I cant wrap my brain around tail recursion specifically in ocaml also explain why one calls the "in" function at the end. P.S. I am talking most basic tail recursive function.

like image 231
Joofsie Avatar asked Oct 26 '25 21:10

Joofsie


1 Answers

Functions communicate via one of three methods.

  1. Their argument(s). This is the input data.
  2. Their return value. This is the output.
  3. They can modify some mutable state outside of the function's scope. Don't do this if you can possibly avoid it. 1

Everytime a function is called, a stack frame is created with the data the function needs to do its job. When it's done its return value is returned "up" the stack to its caller.

Consider a simple sum function which sums up a list.

let rec sum lst =
  match lst with
  | [] -> 0
  | x::xs -> x + sum xs

Pretty simple. The sum of an empty list of course is 0. The sum of a non-empty list is the first element plus the sum of the rest of the list.

When we recursively call sum xs that call doesn't know what x is.

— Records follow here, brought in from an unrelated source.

(* ===== verification/TransactionDetail.v ===== *)
(** * api/cosmos/transaction_detail.py: decoding one transaction from its block

    The display fields of the known message types, the Authz execution with its
    bounds of nesting and size, the enrichment from events, and
    [normalize_transaction_detail].  The dicts it returns are records. *)
From Stdlib Require Import ZArith NArith Lia Ascii String.
From stdpp Require Import base list strings.
From S2P Require Import Prelude PyStr PyVal Codec Lines Digits Rfc3339 CosmosParsing Protobuf Decimal.
Open Scope Z_scope.

Definition MAX_AUTHZ_DEPTH : nat := 3.
Definition MAX_MESSAGE_DISPLAY_FIELDS : nat := 16.
Definition _DO_NOT_MODIFY : string := "[do-not-modify]".
Definition _VOTE_OPTIONS : list (Z * string) :=
  [(0, "Unspecified"); (1, "Yes"); (2, "Abstain"); (3, "No"); (4, "No with veto")].

(** ** Display fields *)
Record coin := Coin { c_denom : string; c_amount : string }.
Record weighted_option := WeightedOption { wo_option : string; wo_weight : string }.
Inductive shown : Type :=
| Text (s : string)
| OneCoin (c : coin)
| Coins (l : list coin)
| Options (l : list weighted_option).
Record display_field := Show { d_label : string; d_value : shown }.
Record message := Message { m_type_url : string; m_action : string; m_fields : list display_field }.

Section detail.
Context `{PyRuntime}.

(** [_text] *)
Definition text_of (value : option bytes) : option string :=
  b ← value; s ← utf8_decode b;
  if (py_len s <=? 1024) && py_isprintable s then Some s else None.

It can't perform that addition. It can only sum the remaining list and then send that back up the stack for the addition to happen.

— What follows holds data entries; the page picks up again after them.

(* ===== verification/TransactionHistory.v ===== *)
(** * api/cosmos/transaction_endpoint_policy.py: transaction search and history

    The per-operation health of endpoints, the bounded search windows, the
    list route, the cursor walk through the history, the exact lookup and the
    validator event search.  [_newer_history_cursor] and the flag of a
    historical page are the overrides of api/cosmos/service.py; the response
    models are checked as api/cosmos/schemas.py declares them. *)
From Stdlib Require Import ZArith NArith Lia Ascii String SpecFloat.
From stdpp Require Import base gmap sets list strings sorting.
From S2P Require Import Prelude Query PyStr PyVal Codec Json Scan RequestCache Digits Rfc3339 CosmosParsing IpAddress Url CosmosConfig CosmosCache HistoryCursor CosmosAdapter.
Open Scope Z_scope.

Definition _TX_SUSPECT_SECONDS : val := VFloat (f_of_Z 60).
Definition _TX_RECENT_BLOCK_WINDOW : Z := 2000.
Definition _TX_HISTORY_EMPTY_HOPS : nat := 8.
Definition _TX_HISTORY_WINDOW_TTL : val := VFloat (f_of_Z 300).
Definition _TX_HISTORY_LIVE_TTL : val := VFloat (f_of_Z 15).
Definition _TX_HISTORY_CURSOR_TTL : val := VFloat (f_of_Z 60).
Definition SECTION_TTL : val := VFloat (f_of_Z 5).

(** ** str() of a document *)
Section texts.
Context `{PyRuntime}.

Definition hex_pad (width : nat) (z : Z) : string :=
  string_of_list (map (fun i => hex_digit (z / 16 ^ Z.of_nat i mod 16)) (reverse (seq 0 width))).
(** One character of [repr(s)] between quotes [q] *)
Definition repr_char (q : ascii) (g : string) : string :=
  let c := code_point g in
  if String.eqb g (String q "") || (c =? 92) then backslash +:+ g
  else if c =? 9 then backslash +:+ "t" else if c =? 10 then backslash +:+ "n" else if c =? 13 then backslash +:+ "r"
  else if (c <? 32) || (c =? 127) then backslash +:+ "x" +:+ hex_pad 2 c
  else if (c <? 127) || is_printable_cp c then g
  else if c <=? 255 then backslash +:+ "x" +:+ hex_pad 2 c
  else if c <=? 65535 then backslash +:+ "u" +:+ hex_pad 4 c
  else backslash +:+ "U" +:+ hex_pad 8 c.
Definition repr_str (s : string) : string :=
  let q := if py_contains "'" s && negb (py_contains dquote s) then Z_byte 34 else "'"%char in
  String q "" +:+ str_concat (map (repr_char q) (chars s)) +:+ String q "".
Fixpoint py_repr (v : val) : res string :=
  match v with
  | VNone => Ok "None"
  | VBool b => Ok (if b then "True" else "False")
  | VInt z => py_str_int z
  | VFloat f => Ok match f with S754_nan => "nan" | S754_infinity n => if n then "-inf" else "inf" | _ => rt_float_repr f end
  | VStr s => Ok (repr_str s)
  | VList l => items ← mapM_res py_repr l; Ok ("[" +:+ py_join ", " items +:+ "]")
  | VDict d =>
      items ← (fix go l := match l with
                           | [] => Ok []
                           | (k, x) :: l => t ← py_repr x; rest ← go l; Ok ((repr_str k +:+ ": " +:+ t) :: rest)
                           end) d;
      Ok ("{" +:+ py_join ", " items +:+ "}")
  end.
(** [str(v)] *)
Definition py_str (v : val) : res string := match v with VStr s => Ok s | _ => py_repr v end.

If we do this with a small list, it's not really an issue. The stack is limited, but not limited enough for that to be a concern.

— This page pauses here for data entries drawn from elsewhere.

(** What [load_status] returns for this network's own providers. *)
Definition own_rows (s : provider_status) : Prop :=
  map pr_id (vs_providers s) = map ep_id (nd_endpoint_providers definition) /\
  vs_selected_provider_id s = nd_selected_provider_id definition.
Lemma rows_Ok rpc rest l rs rows : heights_ok rpc -> heights_ok rest -> length rs = length l -> Forall result_ok rs ->
  mapM_res (fun pc => row milliseconds (by_endpoint rpc) (by_endpoint rest) pc.1 pc.2) (zip l rs) = Ok rows ->
  map pr_id rows = map ep_id l /\
  Forall (fun r => side_ok (pr_rpc r) /\ side_ok (pr_api r) /\ capability_ok (pr_capability r)) rows /\
  forall p, p ∈ l -> exists r, r ∈ rows /\ pr_id r = ep_id p /\
    (sd_healthy (pr_rpc r) = true <-> is_Some (dict_get (ep_rpc_endpoint p) (by_endpoint rpc))) /\
    (sd_healthy (pr_api r) = true <-> is_Some (dict_get (ep_rest_endpoint p) (by_endpoint rest))).
Proof.
  intros Hrpc Hrest. revert rs rows. induction l as [|p l IH]; intros [|c rs] rows Hlen Hrs; try done.
  - intros [= <-]. split; [done|]. split; [constructor|]. intros p Hp. by apply elem_of_nil in Hp.
  - cbn [zip zip_with mapM_res]. intros (r & Hr & E1)%bind_Ok. apply bind_Ok in E1 as (rest_rows & Hrows & E1). injection E1 as <-.
    apply Forall_cons in Hrs as [Hc Hrs]. destruct (IH rs rest_rows) as (Hid & Hall & Hp); [by injection Hlen|done|done|].
    apply row_Ok in Hr as (Hi & H1' & H2' & H3' & Hh1 & Hh2); [|done..]. split; [cbn; by rewrite Hi, Hid|]. split; [by apply Forall_cons|].
    intros q [->|Hq]%elem_of_cons; [exists r; split; [left|done]|]. destruct (Hp q Hq) as (r' & Hr' & Hrest'). exists r'. split; [by right|done].
Qed.
Lemma load_status_ok : satisfies (load_status definition ticks milliseconds max_entries) (fun s => provider_status_ok s /\ own_rows s) status_failure.
Proof.
  unfold load_status. eapply satisfies_and_then; [eapply satisfies_impl; [apply satisfies_outcome, cached_heights|done|done]|]. intros rpc Hrpc.
  eapply satisfies_and_then; [eapply satisfies_impl; [apply satisfies_outcome, cached_heights|done|done]|]. intros rest Hrest.
  eapply satisfies_and_then; [eapply satisfies_impl; [apply capabilities_of_ok|done|done]|]. intros rs [Hlen Hrs].
  eapply satisfies_and_then; [apply satisfies_gather|]. intros _ _. apply satisfies_pure.
  pose proof (result_tuple_ok rpc heights_ok ltac:(intros c Hc; by apply elem_of_nil in Hc) Hrpc) as H1'.
  destruct (result_tuple rpc) as [rpc_l|]; [|exact H1']. cbn [mbind res_bind].
  pose proof (result_tuple_ok rest heights_ok ltac:(intros c Hc; by apply elem_of_nil in Hc) Hrest) as H2'.
  destruct (result_tuple rest) as [rest_l|]; [|exact H2']. cbn [mbind res_bind].
  destruct (mapM_res _ _) as [rows|e] eqn:Er; cbn [mbind res_bind].
  - apply rows_Ok in Er as (Hid & Hall & Hp); [|done..]. split; [|done]. split; cbn; [done|..].
    + intros i (p & Hin & <- & Hs)%preferred_Ok. destruct (Hp p Hin) as (r & Hr & Hi & Hh & _). exists r. split; [done|]. split; [done|]. by apply Hh.
    + intros i (p & Hin & <- & Hs)%preferred_Ok. destruct (Hp p Hin) as (r & Hr & Hi & _ & Hh). exists r. split; [done|]. split; [done|]. by apply Hh.
    + intros Hd. destruct (preferred definition ep_rpc_endpoint rpc_l) as [a|], (preferred definition ep_rest_endpoint rest_l) as [b|]; try done.
      exists a, b. split; [done|]. split; [done|]. unfold differ in Hd. rewrite !andb_true_iff in Hd. destruct Hd as [_ Hd].
      by apply negb_true_iff, String.eqb_neq in Hd.
  - right. left. eapply raises_Raise_inv; [|exact Er]. apply raises_mapM. intros [p c] _. unfold row, side.
    apply raises_bind; [apply raises_bind; [apply host_raises|done]|]. intros s _.
    apply raises_bind; [apply raises_bind; [apply host_raises|done]|done].
Qed.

But if we tried it with a list with a much larger number of elements, we'll run out of stack space and get an error.

The tail-recursive version of the sum function needs to make sure that its last call can provide a complete answer with no need to return info back up the stack. That means when the function is called, the caller needs to pass any required information to the called via its argument(s).

To accomplish this, we use an accumulator, which is commonly called acc.

let rec tail_sum acc lst =
  match lst with 
  | [] -> acc
  | x::xs -> tail_sum (acc + x) xs

As tail_sum iterates over the list, it keeps a running accumulation of the sum. When the list is empty, it returns that accumulator. We just need to always call tail_sum with a starting accumulator of 0.

tail_sum 0 [1; 2; 3; 4; 5; 6]

This is ugly, so you'll commonly see this hidden by using a locally nested helper function.

let tail_sum lst =
  let rec helper acc lst =
    match lst with 
    | [] -> acc
    | x::xs -> helper (acc + x) xs
  in
  helper 0 lst

Explaining it like you're five

Imagine I work in an office. My boss asks me to find out when his lunch is going to be ready.

Scenario 1

  • I ask my secretary to tell me when lunch will be ready.
  • He asks the cafe manager to tell him when lunch will be ready.
  • The cafe manager asks the chef to tell her when lunch will be ready.
  • They all report back to each other, and eventually to me, and I tell the boss when lunch will be ready.

Scenario 2

  • I ask my secretary to tell the boss when lunch will be ready.
  • My secretary tells the cafe manager to tell the boss when lunch is ready.
  • The cafe manager tells the chef to tell the boss when lunch is ready.
  • The chef directly contacts the boss with the requested information.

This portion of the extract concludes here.